___ Source information ___

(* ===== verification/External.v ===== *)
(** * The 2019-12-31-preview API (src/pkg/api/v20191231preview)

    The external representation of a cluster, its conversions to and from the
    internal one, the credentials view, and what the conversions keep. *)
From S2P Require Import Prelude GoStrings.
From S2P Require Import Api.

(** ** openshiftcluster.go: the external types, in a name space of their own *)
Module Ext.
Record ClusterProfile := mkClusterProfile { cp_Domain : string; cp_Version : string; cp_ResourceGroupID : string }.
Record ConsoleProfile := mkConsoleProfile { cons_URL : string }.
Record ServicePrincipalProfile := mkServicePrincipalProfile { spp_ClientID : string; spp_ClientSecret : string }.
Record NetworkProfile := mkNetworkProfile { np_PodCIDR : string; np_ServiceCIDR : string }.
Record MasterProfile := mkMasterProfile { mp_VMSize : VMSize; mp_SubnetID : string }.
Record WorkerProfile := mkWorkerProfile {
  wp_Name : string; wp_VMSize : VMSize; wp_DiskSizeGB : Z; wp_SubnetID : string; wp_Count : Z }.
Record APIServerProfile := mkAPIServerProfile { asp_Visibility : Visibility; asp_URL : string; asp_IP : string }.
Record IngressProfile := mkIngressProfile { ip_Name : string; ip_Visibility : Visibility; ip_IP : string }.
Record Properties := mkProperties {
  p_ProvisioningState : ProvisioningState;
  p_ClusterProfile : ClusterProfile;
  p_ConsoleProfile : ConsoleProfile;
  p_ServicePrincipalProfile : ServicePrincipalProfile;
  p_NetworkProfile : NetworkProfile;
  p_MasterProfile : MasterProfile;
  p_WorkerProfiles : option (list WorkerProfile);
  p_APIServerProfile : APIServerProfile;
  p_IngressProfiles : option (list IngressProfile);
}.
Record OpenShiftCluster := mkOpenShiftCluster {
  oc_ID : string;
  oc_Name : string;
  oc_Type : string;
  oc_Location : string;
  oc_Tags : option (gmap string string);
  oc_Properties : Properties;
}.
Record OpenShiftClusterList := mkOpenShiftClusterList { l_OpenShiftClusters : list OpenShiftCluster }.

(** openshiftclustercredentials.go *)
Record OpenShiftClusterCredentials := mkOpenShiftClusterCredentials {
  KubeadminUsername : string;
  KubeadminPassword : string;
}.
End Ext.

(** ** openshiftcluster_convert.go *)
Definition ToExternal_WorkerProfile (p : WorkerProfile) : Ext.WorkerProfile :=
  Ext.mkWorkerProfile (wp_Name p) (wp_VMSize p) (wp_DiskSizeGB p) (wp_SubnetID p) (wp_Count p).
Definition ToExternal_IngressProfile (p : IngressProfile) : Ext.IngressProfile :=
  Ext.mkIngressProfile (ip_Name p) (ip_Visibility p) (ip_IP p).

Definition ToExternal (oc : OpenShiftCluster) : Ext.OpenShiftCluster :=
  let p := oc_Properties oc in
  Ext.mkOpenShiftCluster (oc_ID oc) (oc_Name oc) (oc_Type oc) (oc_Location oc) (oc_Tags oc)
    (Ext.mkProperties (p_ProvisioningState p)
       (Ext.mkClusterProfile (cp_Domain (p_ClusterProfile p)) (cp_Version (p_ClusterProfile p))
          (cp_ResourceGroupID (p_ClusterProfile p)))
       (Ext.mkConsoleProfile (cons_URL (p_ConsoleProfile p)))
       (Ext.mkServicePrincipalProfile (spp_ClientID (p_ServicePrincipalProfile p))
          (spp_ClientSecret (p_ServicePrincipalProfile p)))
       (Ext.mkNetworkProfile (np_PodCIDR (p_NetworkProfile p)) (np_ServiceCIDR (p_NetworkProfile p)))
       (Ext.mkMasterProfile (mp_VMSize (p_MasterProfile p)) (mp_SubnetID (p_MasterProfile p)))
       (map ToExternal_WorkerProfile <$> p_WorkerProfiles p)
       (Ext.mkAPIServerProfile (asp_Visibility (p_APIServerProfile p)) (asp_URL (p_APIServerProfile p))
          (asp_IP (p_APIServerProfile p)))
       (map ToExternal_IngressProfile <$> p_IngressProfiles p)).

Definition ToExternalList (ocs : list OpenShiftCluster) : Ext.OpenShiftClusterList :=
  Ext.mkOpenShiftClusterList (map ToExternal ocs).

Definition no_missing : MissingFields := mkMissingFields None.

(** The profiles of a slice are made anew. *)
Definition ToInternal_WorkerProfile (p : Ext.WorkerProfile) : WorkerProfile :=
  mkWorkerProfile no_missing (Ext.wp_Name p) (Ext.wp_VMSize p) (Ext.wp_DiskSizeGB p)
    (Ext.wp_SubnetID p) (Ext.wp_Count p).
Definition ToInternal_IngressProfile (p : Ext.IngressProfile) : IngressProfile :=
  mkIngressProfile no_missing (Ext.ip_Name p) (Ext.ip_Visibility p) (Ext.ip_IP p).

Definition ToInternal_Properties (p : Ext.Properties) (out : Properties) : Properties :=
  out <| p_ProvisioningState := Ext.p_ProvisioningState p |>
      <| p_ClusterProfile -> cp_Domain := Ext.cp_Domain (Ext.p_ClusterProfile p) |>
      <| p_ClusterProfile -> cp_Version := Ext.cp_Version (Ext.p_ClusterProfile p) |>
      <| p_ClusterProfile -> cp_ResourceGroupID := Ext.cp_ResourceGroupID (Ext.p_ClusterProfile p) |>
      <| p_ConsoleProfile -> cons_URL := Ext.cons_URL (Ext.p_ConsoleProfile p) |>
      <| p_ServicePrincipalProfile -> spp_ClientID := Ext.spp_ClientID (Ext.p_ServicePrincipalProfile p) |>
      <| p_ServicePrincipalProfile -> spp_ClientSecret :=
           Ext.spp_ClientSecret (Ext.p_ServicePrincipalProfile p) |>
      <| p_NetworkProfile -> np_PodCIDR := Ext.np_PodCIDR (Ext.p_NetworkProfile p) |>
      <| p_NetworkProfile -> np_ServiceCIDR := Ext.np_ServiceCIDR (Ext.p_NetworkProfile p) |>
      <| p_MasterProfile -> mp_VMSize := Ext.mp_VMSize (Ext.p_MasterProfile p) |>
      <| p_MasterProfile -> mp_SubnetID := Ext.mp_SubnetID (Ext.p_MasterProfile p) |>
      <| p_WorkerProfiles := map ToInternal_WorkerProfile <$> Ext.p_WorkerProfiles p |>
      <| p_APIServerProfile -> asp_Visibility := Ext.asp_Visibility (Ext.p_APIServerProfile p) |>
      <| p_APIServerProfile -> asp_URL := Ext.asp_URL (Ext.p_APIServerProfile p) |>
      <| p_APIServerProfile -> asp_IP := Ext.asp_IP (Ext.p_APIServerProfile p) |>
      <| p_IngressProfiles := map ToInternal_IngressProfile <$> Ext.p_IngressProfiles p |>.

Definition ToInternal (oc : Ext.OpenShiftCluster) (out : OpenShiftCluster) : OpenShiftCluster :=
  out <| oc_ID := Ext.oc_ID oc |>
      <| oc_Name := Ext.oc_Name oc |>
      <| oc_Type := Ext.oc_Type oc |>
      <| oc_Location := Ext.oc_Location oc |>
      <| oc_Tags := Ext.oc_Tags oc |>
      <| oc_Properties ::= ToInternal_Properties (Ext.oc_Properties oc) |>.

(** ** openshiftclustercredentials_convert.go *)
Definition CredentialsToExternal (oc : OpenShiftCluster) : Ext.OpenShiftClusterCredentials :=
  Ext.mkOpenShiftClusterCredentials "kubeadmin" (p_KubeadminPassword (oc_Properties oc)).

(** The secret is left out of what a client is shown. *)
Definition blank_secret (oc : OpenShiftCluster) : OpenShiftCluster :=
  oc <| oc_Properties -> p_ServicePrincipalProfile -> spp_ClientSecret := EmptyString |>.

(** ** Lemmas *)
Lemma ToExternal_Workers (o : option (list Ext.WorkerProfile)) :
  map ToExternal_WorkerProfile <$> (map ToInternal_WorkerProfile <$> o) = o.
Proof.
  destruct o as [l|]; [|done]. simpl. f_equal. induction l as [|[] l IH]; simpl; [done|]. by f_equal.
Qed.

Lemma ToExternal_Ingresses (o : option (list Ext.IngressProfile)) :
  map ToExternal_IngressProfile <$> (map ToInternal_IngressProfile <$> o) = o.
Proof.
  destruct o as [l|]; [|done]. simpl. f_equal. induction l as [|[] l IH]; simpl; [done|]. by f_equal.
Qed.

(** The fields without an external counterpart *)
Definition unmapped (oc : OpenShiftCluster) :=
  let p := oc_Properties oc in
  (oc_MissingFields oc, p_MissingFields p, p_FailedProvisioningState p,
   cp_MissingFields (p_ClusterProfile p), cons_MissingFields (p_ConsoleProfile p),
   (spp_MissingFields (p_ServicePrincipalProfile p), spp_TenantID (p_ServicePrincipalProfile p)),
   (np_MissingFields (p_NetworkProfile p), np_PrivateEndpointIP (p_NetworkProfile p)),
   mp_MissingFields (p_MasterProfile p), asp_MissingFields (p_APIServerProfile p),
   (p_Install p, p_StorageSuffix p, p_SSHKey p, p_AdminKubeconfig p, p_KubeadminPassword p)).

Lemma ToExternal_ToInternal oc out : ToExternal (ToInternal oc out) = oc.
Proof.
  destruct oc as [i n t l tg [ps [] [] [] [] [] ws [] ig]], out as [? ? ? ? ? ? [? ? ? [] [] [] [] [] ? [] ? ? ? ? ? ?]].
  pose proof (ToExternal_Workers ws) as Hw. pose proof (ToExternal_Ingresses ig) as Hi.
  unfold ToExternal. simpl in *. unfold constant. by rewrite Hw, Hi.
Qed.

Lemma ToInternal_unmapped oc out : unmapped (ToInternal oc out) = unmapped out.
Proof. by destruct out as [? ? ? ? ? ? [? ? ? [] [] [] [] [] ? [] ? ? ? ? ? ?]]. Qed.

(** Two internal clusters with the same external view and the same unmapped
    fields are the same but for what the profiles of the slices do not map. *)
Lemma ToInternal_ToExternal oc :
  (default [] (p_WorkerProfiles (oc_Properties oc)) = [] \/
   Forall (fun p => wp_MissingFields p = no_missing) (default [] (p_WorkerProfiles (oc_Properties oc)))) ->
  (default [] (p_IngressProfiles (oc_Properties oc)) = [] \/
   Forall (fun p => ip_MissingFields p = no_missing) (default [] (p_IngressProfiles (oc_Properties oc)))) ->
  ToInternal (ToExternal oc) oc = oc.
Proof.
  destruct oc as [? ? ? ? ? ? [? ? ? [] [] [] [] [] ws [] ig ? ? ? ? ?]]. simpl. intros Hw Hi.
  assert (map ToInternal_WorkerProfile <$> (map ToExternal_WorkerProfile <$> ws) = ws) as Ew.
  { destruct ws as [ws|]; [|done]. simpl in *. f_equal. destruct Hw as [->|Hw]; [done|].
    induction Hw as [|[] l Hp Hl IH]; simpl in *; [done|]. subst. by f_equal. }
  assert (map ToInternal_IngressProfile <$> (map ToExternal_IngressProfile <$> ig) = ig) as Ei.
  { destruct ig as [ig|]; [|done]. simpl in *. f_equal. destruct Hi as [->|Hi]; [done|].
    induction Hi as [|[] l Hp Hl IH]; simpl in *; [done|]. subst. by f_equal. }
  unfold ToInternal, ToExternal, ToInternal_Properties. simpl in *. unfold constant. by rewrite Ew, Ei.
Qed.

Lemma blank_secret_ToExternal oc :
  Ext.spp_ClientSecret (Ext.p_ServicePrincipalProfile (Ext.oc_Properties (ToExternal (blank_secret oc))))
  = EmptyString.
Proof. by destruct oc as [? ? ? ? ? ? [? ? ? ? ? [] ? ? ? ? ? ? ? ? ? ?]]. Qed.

___
___ Source information ___

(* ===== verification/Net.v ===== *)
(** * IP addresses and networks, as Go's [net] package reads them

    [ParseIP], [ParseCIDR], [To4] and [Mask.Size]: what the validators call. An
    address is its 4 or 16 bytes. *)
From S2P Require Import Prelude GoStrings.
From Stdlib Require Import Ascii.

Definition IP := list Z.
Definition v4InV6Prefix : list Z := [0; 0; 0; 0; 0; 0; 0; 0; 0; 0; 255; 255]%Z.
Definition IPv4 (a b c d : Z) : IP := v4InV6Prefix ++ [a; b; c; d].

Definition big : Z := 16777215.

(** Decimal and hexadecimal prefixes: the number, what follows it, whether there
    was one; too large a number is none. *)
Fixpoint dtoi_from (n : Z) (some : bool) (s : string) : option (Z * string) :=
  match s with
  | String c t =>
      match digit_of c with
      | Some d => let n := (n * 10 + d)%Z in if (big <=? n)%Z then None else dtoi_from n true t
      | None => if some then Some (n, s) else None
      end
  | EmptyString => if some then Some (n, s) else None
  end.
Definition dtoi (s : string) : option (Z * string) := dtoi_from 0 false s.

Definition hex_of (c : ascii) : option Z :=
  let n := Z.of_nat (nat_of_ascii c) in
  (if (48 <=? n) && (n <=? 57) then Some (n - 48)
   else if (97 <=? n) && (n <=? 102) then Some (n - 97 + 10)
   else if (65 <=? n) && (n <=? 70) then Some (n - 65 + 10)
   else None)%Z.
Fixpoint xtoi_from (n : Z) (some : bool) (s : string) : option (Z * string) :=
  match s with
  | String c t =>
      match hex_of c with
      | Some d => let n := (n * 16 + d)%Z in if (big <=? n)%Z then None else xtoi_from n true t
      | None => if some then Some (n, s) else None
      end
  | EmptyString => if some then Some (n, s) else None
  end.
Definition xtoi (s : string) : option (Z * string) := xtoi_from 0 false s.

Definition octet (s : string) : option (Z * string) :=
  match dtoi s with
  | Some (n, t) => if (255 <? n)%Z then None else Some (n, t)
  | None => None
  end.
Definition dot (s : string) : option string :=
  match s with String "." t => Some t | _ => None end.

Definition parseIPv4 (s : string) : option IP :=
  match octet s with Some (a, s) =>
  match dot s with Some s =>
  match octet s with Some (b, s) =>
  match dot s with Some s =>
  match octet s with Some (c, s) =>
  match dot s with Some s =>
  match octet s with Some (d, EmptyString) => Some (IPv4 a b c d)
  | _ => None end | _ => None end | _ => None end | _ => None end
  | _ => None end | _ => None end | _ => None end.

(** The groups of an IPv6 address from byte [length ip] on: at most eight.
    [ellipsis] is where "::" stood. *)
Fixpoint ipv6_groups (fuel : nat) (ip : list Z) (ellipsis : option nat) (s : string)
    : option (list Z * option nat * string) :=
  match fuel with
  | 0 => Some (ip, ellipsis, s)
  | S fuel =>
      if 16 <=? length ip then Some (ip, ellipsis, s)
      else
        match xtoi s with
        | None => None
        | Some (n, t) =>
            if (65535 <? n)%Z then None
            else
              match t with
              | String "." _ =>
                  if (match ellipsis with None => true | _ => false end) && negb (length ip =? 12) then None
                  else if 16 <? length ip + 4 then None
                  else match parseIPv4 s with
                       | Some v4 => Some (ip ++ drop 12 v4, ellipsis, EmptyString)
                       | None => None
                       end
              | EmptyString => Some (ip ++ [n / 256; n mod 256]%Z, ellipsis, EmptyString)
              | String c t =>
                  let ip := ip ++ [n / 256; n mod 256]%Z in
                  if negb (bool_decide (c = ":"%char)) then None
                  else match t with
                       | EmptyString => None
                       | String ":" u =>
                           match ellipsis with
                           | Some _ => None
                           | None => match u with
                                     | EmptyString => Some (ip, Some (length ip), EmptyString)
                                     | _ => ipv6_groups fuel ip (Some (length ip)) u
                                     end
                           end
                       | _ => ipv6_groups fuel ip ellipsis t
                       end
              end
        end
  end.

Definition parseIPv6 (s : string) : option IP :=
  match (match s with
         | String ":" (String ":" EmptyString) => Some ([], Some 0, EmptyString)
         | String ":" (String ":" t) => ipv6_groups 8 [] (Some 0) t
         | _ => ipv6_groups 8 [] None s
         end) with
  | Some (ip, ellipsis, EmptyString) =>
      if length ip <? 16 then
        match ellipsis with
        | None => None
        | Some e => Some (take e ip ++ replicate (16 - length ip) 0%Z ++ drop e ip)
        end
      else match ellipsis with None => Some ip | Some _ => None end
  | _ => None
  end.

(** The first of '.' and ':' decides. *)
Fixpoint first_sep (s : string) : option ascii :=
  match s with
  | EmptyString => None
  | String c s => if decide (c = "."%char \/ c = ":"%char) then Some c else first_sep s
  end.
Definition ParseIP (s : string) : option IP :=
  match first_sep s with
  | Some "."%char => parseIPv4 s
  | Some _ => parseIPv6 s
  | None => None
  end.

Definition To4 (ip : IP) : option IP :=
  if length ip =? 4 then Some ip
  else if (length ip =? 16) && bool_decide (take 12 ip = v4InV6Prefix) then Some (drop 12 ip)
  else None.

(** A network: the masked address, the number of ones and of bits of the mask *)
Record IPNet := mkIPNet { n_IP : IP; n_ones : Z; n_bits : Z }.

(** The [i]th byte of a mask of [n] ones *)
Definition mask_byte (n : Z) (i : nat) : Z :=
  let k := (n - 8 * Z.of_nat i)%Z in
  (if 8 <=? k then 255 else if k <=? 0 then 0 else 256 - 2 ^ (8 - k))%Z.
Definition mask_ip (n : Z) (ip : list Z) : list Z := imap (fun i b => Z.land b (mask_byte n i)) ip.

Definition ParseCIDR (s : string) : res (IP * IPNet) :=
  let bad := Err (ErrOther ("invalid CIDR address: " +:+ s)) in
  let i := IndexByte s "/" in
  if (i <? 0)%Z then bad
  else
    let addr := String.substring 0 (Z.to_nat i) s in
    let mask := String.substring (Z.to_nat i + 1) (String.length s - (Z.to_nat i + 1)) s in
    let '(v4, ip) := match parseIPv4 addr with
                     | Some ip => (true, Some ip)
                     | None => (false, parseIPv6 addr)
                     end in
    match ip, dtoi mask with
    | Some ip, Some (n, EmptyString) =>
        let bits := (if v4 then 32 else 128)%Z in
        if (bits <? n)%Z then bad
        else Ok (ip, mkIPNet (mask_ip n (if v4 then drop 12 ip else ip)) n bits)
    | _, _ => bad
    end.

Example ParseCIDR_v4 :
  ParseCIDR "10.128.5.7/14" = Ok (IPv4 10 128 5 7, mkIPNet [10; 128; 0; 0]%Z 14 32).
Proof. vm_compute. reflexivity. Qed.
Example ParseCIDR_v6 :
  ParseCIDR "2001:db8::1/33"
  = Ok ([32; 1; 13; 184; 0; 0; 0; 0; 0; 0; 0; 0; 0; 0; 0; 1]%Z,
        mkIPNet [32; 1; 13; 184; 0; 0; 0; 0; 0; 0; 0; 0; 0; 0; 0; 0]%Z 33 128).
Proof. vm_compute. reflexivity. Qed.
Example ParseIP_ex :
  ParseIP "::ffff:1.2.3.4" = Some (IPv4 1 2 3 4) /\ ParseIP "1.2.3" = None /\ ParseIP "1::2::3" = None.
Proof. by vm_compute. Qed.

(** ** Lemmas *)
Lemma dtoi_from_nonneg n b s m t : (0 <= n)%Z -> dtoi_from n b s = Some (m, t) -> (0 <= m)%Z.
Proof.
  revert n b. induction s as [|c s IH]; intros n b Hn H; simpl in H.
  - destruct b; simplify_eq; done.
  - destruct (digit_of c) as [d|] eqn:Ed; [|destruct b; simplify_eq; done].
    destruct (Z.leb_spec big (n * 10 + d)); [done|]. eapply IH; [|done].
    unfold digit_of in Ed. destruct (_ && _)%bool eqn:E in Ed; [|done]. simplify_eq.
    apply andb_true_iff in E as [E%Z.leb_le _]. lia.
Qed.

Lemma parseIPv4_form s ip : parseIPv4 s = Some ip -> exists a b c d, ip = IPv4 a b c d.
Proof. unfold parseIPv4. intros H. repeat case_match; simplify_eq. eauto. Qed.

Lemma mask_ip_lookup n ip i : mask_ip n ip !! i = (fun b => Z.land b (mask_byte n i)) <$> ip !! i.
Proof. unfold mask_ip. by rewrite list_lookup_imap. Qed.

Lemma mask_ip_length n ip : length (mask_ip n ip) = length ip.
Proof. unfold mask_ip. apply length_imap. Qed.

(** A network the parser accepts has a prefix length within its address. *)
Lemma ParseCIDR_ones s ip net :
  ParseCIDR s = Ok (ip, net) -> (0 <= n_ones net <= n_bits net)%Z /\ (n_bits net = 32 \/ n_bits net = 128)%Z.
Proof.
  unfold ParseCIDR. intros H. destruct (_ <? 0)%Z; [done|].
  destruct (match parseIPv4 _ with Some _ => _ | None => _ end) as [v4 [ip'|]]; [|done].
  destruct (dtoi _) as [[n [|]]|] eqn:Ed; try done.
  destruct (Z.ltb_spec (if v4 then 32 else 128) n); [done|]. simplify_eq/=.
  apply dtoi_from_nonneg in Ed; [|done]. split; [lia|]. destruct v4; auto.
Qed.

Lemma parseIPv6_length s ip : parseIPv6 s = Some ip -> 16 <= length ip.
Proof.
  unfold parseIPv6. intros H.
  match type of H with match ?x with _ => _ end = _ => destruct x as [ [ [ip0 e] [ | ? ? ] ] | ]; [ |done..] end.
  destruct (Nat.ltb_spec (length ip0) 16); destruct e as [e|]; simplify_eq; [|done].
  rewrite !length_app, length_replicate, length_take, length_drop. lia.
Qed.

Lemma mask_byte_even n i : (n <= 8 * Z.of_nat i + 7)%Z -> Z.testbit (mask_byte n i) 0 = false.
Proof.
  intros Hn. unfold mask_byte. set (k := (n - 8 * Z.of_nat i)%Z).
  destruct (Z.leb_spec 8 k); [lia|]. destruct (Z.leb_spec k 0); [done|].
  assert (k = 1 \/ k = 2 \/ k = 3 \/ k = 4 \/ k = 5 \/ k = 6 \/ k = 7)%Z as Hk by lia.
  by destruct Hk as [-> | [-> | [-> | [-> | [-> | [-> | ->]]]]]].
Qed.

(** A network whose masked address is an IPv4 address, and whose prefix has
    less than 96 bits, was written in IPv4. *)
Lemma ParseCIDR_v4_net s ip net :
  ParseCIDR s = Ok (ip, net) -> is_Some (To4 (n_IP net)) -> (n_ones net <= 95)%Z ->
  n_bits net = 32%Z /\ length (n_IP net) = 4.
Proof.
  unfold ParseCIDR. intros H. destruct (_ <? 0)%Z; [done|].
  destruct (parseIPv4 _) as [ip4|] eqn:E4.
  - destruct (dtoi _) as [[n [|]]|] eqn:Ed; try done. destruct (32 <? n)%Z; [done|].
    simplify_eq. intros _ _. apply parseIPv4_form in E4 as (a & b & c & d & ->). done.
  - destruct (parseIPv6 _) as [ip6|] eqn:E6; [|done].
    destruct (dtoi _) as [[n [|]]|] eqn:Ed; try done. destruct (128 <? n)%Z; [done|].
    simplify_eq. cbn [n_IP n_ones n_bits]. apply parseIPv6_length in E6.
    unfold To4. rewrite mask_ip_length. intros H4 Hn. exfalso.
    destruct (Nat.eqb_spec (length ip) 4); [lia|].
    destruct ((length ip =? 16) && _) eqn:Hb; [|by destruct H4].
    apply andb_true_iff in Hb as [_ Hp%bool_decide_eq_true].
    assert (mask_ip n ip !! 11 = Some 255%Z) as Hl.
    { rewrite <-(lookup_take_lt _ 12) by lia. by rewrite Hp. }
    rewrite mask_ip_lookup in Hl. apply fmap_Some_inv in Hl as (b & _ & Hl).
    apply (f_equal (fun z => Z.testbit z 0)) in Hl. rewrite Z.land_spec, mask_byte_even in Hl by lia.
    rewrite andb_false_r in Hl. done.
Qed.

___

> _Your objective_
Given the records above, return exactly the lines starting at the line containing "(* ===== verification/External.v ===== *)" and ending at the line containing "Record OpenShiftCluster := mkOpenShiftCluster", including both.

> _Output for this exercise_
(* ===== verification/External.v ===== *)
(** * The 2019-12-31-preview API (src/pkg/api/v20191231preview)

    The external representation of a cluster, its conversions to and from the
    internal one, the credentials view, and what the conversions keep. *)
From S2P Require Import Prelude GoStrings.
From S2P Require Import Api.

(** ** openshiftcluster.go: the external types, in a name space of their own *)
Module Ext.
Record ClusterProfile := mkClusterProfile { cp_Domain : string; cp_Version : string; cp_ResourceGroupID : string }.
Record ConsoleProfile := mkConsoleProfile { cons_URL : string }.
Record ServicePrincipalProfile := mkServicePrincipalProfile { spp_ClientID : string; spp_ClientSecret : string }.
Record NetworkProfile := mkNetworkProfile { np_PodCIDR : string; np_ServiceCIDR : string }.
Record MasterProfile := mkMasterProfile { mp_VMSize : VMSize; mp_SubnetID : string }.
Record WorkerProfile := mkWorkerProfile {
  wp_Name : string; wp_VMSize : VMSize; wp_DiskSizeGB : Z; wp_SubnetID : string; wp_Count : Z }.
Record APIServerProfile := mkAPIServerProfile { asp_Visibility : Visibility; asp_URL : string; asp_IP : string }.
Record IngressProfile := mkIngressProfile { ip_Name : string; ip_Visibility : Visibility; ip_IP : string }.
Record Properties := mkProperties {
  p_ProvisioningState : ProvisioningState;
  p_ClusterProfile : ClusterProfile;
  p_ConsoleProfile : ConsoleProfile;
  p_ServicePrincipalProfile : ServicePrincipalProfile;
  p_NetworkProfile : NetworkProfile;
  p_MasterProfile : MasterProfile;
  p_WorkerProfiles : option (list WorkerProfile);
  p_APIServerProfile : APIServerProfile;
  p_IngressProfiles : option (list IngressProfile);
}.
Record OpenShiftCluster := mkOpenShiftCluster {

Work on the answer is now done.